Given records Start Marker
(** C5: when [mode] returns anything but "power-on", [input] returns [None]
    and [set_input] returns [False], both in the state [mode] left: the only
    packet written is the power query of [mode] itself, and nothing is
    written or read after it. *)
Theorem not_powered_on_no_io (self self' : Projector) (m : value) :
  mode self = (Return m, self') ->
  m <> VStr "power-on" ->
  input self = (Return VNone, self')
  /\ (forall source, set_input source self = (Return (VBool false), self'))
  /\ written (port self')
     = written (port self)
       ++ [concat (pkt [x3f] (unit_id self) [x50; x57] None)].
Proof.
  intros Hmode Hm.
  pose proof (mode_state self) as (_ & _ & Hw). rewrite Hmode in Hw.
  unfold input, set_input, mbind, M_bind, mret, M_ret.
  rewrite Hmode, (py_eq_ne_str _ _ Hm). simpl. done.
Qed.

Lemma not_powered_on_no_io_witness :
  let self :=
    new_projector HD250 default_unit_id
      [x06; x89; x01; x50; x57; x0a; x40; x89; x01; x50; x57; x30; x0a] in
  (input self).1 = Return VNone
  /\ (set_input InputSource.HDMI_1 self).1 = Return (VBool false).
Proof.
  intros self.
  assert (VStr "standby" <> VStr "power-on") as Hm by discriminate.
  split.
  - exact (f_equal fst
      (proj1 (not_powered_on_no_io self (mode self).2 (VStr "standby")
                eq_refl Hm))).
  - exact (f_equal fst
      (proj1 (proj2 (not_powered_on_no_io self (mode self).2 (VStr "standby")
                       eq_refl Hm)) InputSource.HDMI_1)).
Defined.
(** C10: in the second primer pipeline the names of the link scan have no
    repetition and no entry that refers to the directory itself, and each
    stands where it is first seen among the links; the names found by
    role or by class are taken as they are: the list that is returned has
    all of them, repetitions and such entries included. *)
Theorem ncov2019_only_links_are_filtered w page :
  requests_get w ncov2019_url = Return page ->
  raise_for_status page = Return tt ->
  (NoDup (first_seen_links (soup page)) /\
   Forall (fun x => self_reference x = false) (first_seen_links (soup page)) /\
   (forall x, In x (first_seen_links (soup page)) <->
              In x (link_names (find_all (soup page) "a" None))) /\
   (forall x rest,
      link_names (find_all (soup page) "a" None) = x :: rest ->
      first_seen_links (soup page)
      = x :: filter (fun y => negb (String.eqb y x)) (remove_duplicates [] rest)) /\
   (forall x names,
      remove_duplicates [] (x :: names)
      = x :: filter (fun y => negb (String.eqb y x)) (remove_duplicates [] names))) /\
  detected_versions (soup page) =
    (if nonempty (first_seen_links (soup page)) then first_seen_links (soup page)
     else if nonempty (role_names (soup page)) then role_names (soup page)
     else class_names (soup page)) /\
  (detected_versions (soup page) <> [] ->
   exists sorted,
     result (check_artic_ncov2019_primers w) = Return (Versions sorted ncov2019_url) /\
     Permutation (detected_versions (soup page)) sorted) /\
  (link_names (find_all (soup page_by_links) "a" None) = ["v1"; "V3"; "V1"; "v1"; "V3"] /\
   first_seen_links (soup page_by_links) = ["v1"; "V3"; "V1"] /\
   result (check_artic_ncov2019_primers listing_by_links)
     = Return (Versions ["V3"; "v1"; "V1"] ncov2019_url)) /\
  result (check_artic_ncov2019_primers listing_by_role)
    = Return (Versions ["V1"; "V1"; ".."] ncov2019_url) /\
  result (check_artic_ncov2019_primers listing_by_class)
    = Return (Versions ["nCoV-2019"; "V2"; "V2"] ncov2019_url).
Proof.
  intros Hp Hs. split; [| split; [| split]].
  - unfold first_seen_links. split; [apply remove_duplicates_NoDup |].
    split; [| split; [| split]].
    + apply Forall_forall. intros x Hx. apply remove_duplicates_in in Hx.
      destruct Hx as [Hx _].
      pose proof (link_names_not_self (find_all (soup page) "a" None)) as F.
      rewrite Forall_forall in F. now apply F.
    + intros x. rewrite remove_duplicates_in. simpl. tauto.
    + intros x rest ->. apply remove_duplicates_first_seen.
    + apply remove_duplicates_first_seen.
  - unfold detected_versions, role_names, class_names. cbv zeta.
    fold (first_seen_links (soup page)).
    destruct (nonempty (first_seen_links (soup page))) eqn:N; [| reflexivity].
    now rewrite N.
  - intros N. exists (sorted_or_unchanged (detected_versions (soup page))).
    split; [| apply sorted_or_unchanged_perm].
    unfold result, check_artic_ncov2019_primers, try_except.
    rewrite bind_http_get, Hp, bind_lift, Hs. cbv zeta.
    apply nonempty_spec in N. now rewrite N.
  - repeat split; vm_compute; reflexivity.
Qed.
Given records End Marker
■ What is needed
Write out the material again, matching every line.

■ Response
(** C5: when [mode] returns anything but "power-on", [input] returns [None]
    and [set_input] returns [False], both in the state [mode] left: the only
    packet written is the power query of [mode] itself, and nothing is
    written or read after it. *)
Theorem not_powered_on_no_io (self self' : Projector) (m : value) :
  mode self = (Return m, self') ->
  m <> VStr "power-on" ->
  input self = (Return VNone, self')
  /\ (forall source, set_input source self = (Return (VBool false), self'))
  /\ written (port self')
     = written (port self)
       ++ [concat (pkt [x3f] (unit_id self) [x50; x57] None)].
Proof.
  intros Hmode Hm.
  pose proof (mode_state self) as (_ & _ & Hw). rewrite Hmode in Hw.
  unfold input, set_input, mbind, M_bind, mret, M_ret.
  rewrite Hmode, (py_eq_ne_str _ _ Hm). simpl. done.
Qed.

Lemma not_powered_on_no_io_witness :
  let self :=
    new_projector HD250 default_unit_id
      [x06; x89; x01; x50; x57; x0a; x40; x89; x01; x50; x57; x30; x0a] in
  (input self).1 = Return VNone
  /\ (set_input InputSource.HDMI_1 self).1 = Return (VBool false).
Proof.
  intros self.
  assert (VStr "standby" <> VStr "power-on") as Hm by discriminate.
  split.
  - exact (f_equal fst
      (proj1 (not_powered_on_no_io self (mode self).2 (VStr "standby")
                eq_refl Hm))).
  - exact (f_equal fst
      (proj1 (proj2 (not_powered_on_no_io self (mode self).2 (VStr "standby")
                       eq_refl Hm)) InputSource.HDMI_1)).
Defined.
(** C10: in the second primer pipeline the names of the link scan have no
    repetition and no entry that refers to the directory itself, and each
    stands where it is first seen among the links; the names found by
    role or by class are taken as they are: the list that is returned has
    all of them, repetitions and such entries included. *)
Theorem ncov2019_only_links_are_filtered w page :
  requests_get w ncov2019_url = Return page ->
  raise_for_status page = Return tt ->
  (NoDup (first_seen_links (soup page)) /\
   Forall (fun x => self_reference x = false) (first_seen_links (soup page)) /\
   (forall x, In x (first_seen_links (soup page)) <->
              In x (link_names (find_all (soup page) "a" None))) /\
   (forall x rest,
      link_names (find_all (soup page) "a" None) = x :: rest ->
      first_seen_links (soup page)
      = x :: filter (fun y => negb (String.eqb y x)) (remove_duplicates [] rest)) /\
   (forall x names,
      remove_duplicates [] (x :: names)
      = x :: filter (fun y => negb (String.eqb y x)) (remove_duplicates [] names))) /\
  detected_versions (soup page) =
    (if nonempty (first_seen_links (soup page)) then first_seen_links (soup page)
     else if nonempty (role_names (soup page)) then role_names (soup page)
     else class_names (soup page)) /\
  (detected_versions (soup page) <> [] ->
   exists sorted,
     result (check_artic_ncov2019_primers w) = Return (Versions sorted ncov2019_url) /\
     Permutation (detected_versions (soup page)) sorted) /\
  (link_names (find_all (soup page_by_links) "a" None) = ["v1"; "V3"; "V1"; "v1"; "V3"] /\
   first_seen_links (soup page_by_links) = ["v1"; "V3"; "V1"] /\
   result (check_artic_ncov2019_primers listing_by_links)
     = Return (Versions ["V3"; "v1"; "V1"] ncov2019_url)) /\
  result (check_artic_ncov2019_primers listing_by_role)
    = Return (Versions ["V1"; "V1"; ".."] ncov2019_url) /\
  result (check_artic_ncov2019_primers listing_by_class)
    = Return (Versions ["nCoV-2019"; "V2"; "V2"] ncov2019_url).
Proof.
  intros Hp Hs. split; [| split; [| split]].
  - unfold first_seen_links. split; [apply remove_duplicates_NoDup |].
    split; [| split; [| split]].
    + apply Forall_forall. intros x Hx. apply remove_duplicates_in in Hx.
      destruct Hx as [Hx _].
      pose proof (link_names_not_self (find_all (soup page) "a" None)) as F.
      rewrite Forall_forall in F. now apply F.
    + intros x. rewrite remove_duplicates_in. simpl. tauto.
    + intros x rest ->. apply remove_duplicates_first_seen.
    + apply remove_duplicates_first_seen.
  - unfold detected_versions, role_names, class_names. cbv zeta.
    fold (first_seen_links (soup page)).
    destruct (nonempty (first_seen_links (soup page))) eqn:N; [| reflexivity].
    now rewrite N.
  - intros N. exists (sorted_or_unchanged (detected_versions (soup page))).
    split; [| apply sorted_or_unchanged_perm].
    unfold result, check_artic_ncov2019_primers, try_except.
    rewrite bind_http_get, Hp, bind_lift, Hs. cbv zeta.
    apply nonempty_spec in N. now rewrite N.
  - repeat split; vm_compute; reflexivity.
Qed.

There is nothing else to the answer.